> **What the task requires**: Could you return every line of the records below that contains the word "replicate"?

> **Saved entries**:
(** The thread's own round is about to ask the poller. *)
Lemma round_has_lock_witness :
  in_wait (BlockOn.pc (rt_thread (rt_after waiting_run))) ∧
    (5 ≤ stage (s_ph (rt_sys (rt_after waiting_run))))%nat ∨
  after_wait (BlockOn.pc (rt_thread (rt_after waiting_run))) ∧
    (stage (s_ph (rt_sys (rt_after waiting_run))) < 5)%nat.
Proof.
  destruct (round_has_lock waker1 0 _ waiting_rt_reachable waiting_not_idle) as (_ & _ & Hm).
  apply Hm, waiting_lock.
Defined.

Lemma waiting_pc : BlockOn.pc (rt_thread (rt_after waiting_run)) = BlockOn.Waiting.
Proof. vm_compute. exact eq_refl. Qed.
Lemma waiting_rt_ticker : w_ticker (s_w (rt_sys (rt_after waiting_run))) + 1 < USIZE_MOD.
Proof. vm_compute. exact eq_refl. Qed.

(** It can go on, since it is not parked. *)
Lemma block_on_not_stuck_witness : ∃ e r', exec waker1 e (rt_after waiting_run) = Some r'.
Proof.
  assert (BlockOn.pc (rt_thread (rt_after waiting_run)) ≠ BlockOn.Returned) as Hpc
    by (rewrite waiting_pc; discriminate).
  destruct (block_on_not_stuck waker1 0 _ waiting_rt_reachable Hpc waiting_rt_ticker)
    as [(e & r' & _ & He)|[[Hp|Hp] _]].
  - exists e, r'. exact He.
  - rewrite waiting_pc in Hp. discriminate Hp.
  - rewrite waiting_pc in Hp. discriminate Hp.
Defined.

Lemma called_polling : BlockOn.pc (rt_thread called) = BlockOn.Polling.
Proof. exact eq_refl. Qed.

(** The thread waits, and its own round brings the event; it then polls again. *)
Definition goes (evs : list RefRtEv) (r : RefRt) : RefRt := default called (run waker1 evs r).
Definition event_run : list RefRtEv := waiting_run ++ [Round Here; Round Here].
Definition end_run : list RefRtEv := replicate 5 (Round Here).
Definition ten_steps : list RefRtEv := replicate 10 (Step false).
Definition reading : RefRt :=
  goes (Task Here <$> with_steps 5 READ 1%positive waker1 Async.Calling no_call) called.
Definition read_reported : RefRt := goes event_run reading.
Definition read_ended : RefRt := goes end_run read_reported.
Definition read_fut : ReadyFut := mkReady 1%positive READ (Some (0, 0)) (Some 0).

> **Written answer**:
Definition end_run : list RefRtEv := replicate 5 (Round Here).
Definition ten_steps : list RefRtEv := replicate 10 (Step false).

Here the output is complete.